Given everything that’s happened in the past year, we decided to conduct a follow-up report. What we found provided context on agent expectations that managers and HR professionals need to address.

The new report, “Health of the Contact Centre 2021: Agent Wellbeing and the Great Resignation”, provides a glimpse into the agent’s perspective of modern contact centre dynamics.  Some expectations have changed since our 2017 survey while others have remained constant.  Here are a few agent expectation takeaways from the report.

Agent stress is an acute crisis
If agent retention is the functional problem, agent stress is the root cause.  The truth is that stress has always been high and it’s only increasing.  An astonishing 96% of those asked feel acute stress on a weekly basis and significantly more than in the 2017 version of the survey say they are stressed multiple times per week.

Full-time remote work or hybrid models have made things more complicated, especially if they are approached with the same expectations as in-office work.  Hybrid-working agents were more likely to feel stressed every day compared to their all-remote colleagues.

The future may be hybrid, but that comes with its own challenges in managing employee communication, engagement and stress levels.

Pay is important but is not the only factor
While income incentives remained the top factor for employee retention in this year’s survey, it actually dropped in importance from the 2017 questionnaire.  The reality is that while pay is a clear and objective figure to show how valued agents feel in their roles – other factors are at play.  Agents want support from management on tough calls combined with flexibility, defined career paths and better technology.

Outdated technology limits agent effectiveness
Not having the relevant data and/or appropriate technology was cited by 83% of agents as the largest barrier to resolving customer issues.  Conversely, agents with access to modern, cloud-based omnichannel technologies found greater success in managing those issues.  They also ultimately felt more connected to the business in the process.

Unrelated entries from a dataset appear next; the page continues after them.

(** [Locks::drop_flock] *)
Definition drop_flock (d : Z) (tab : table) : bool * table :=
  let before := (length (flocks tab) + length (records tab))%nat in
  let f := retain (λ h : Z * bool, negb (h.1 =? d)) (flocks tab) in
  let r := retain (λ r, negb (owned_by (Flock d) r)) (records tab) in
  (negb (length f + length r =? before)%nat, mk_table r f).

(** [attempt] of [Locks::flock] *)
Definition flock_attempt (d : Z) (exclusive : bool) (tab : table) : option table :=
  if flock_conflict (flocks tab) d exclusive then None
  else Some (mk_table (records tab) (flocks tab ++ [(d, exclusive)])).

(** The wait of [Locks::flock_record] on macOS, for an exclusive lock after the one held is dropped *)
Definition flock_sleep (d : Z) (exclusive : bool) (tab : table) : result :=
  attempted (Flock d) 0 TO_END (Some exclusive) (Blocks (ForRecord (Flock d) 0 TO_END (Some exclusive))) tab.
Definition drop_and_sleep (d : Z) (tab : table) : result :=
  let '(dropped, tab) := drop_flock d tab in
  let r := flock_sleep d true tab in mk_result (what r) (dropped || wakes r) (after r).
(** [Locks::flock_record] *)
Definition flock_record (d : Z) (exclusive nonblocking : bool) (tab : table) : result :=
  match attempt (records tab) (Flock d) 0 TO_END (Some exclusive) with
  | Some (released, l) => mk_result (Succeeds None) released (mk_table l (flocks tab))
  | None =>
      if nonblocking then mk_result (Fails EWOULDBLOCK) false tab
      else if exclusive then drop_and_sleep d tab
      else flock_sleep d false tab
  end.

(** The first half of [Locks::flock] on Linux: [None] when the lock is held as asked, else whether one held otherwise was dropped *)
Definition flock_convert (d : Z) (exclusive : bool) (tab : table) : option (bool * table) :=
  match position (λ h : Z * bool, h.1 =? d) (flocks tab) with
  | Some i =>
      if bool_decide (snd <$> flocks tab !! i = Some exclusive) then None
      else Some (true, mk_table (records tab) (take i (flocks tab) ++ drop (S i) (flocks tab)))
  | None => Some (false, tab)
  end.
(** [Locks::flock] *)
Definition flock (os : target_os) (d operation : Z) (tab : table) : result :=
  let nonblocking := negb (Z.land operation LOCK_NB =? 0) in
  match operation_kind os operation with
  | None => let '(dropped, tab) := drop_flock d tab in mk_result (Succeeds None) dropped tab
  | Some (inl e) => mk_result (Fails e) false tab
  | Some (inr exclusive) =>
      if is_macos os then flock_record d exclusive nonblocking tab
      else
        match flock_convert d exclusive tab with
        | None => mk_result (Succeeds None) false tab
        | Some (converted, tab) =>
            match flock_attempt d exclusive tab with
            | Some tab => mk_result (Succeeds None) converted tab
            | None => mk_result (if nonblocking then Fails EWOULDBLOCK else Blocks (ForFlock d exclusive)) converted tab
            end
        end
  end.

(** What a call woken to retry does. *)
Definition retry (w : waiting) (tab : table) : result :=
  match w with
  | ForRecord o start end_ kind => attempted o start end_ kind (Blocks w) tab
  | ForFlock d exclusive =>
      match flock_attempt d exclusive tab with
      | Some tab => mk_result (Succeeds None) false tab
      | None => mk_result (Blocks w) false tab
      end
  | DropFirst d => drop_and_sleep d tab
  end.

(** A [flock] call up to where it lets go of the table's lock for the first time, when another thread may come before it goes on: on Linux between the conversion and
    the attempt, on macOS, for a call that is to wait, between the first attempt and the drop *)
Definition flock_begin (os : target_os) (d : Z) (exclusive : bool) (tab : table) : result :=
  if is_macos os then
    attempted (Flock d) 0 TO_END (Some exclusive) (Blocks (if exclusive then DropFirst d else ForRecord (Flock d) 0 TO_END (Some exclusive))) tab
  else
    match flock_convert d exclusive tab with
    | None => mk_result (Succeeds None) false tab
    | Some (converted, tab) => mk_result (Blocks (ForFlock d exclusive)) converted tab
    end.

(** ** Closing descriptors *)

(** [Locks::release_process] *)
Definition release_process (tab : table) : bool * table :=
  let r := retain (λ r, negb (owned_by Process r)) (records tab) in
  (negb (length r =? length (records tab))%nat, mk_table r (flocks tab)).

(** [Locks::release_description] *)
Definition release_description (d : Z) (tab : table) : bool * table :=
  let r := retain (λ r, negb (owned_by (Description d) r)) (records tab) in
  let records' := negb (length r =? length (records tab))%nat in
  let '(dropped, tab) := drop_flock d (mk_table r (flocks tab)) in
  (dropped || records', tab).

Feedback from the frontline
Thinking of the main challenges highlighted in the report here are three ways to protect agents and to minimise resignations:

  1. Make agents feel valued – when agents feel valued, their work becomes more meaningful and less stressful. Although the majority of agents want higher pay (55%), remuneration actually ranks third when it comes to the top reasons for leaving after ‘being unhappy in job’ (36%) and ‘limited growth opportunities’ (26%). Improved training and clear career paths are better long-term retention strategies.
  2. Keep pushing flexibility further – after higher pay, agents want flexibility (at 34%) but remember that flexibility is not just about where staff work but when they work.  Look for ways to give agents more control over their working day such as agent-driven scheduling processes and more real-time flexibility to accommodate the unexpected.
  3. Invest in agent-empowering technologies – that enable and encourage frontline staff to reach their full potential and deliver truly exceptional customer experiences to make your brand stand out from the crowd. The report shows agents appreciate the impact of self-service, automation and Artificial Intelligence (AI).  Rather than fearing for their jobs, agents welcome innovative tech as a means to free them from tedious tasks (40%) and focus on more fulfilling and higher-value service that only experienced human agents can provide (30%).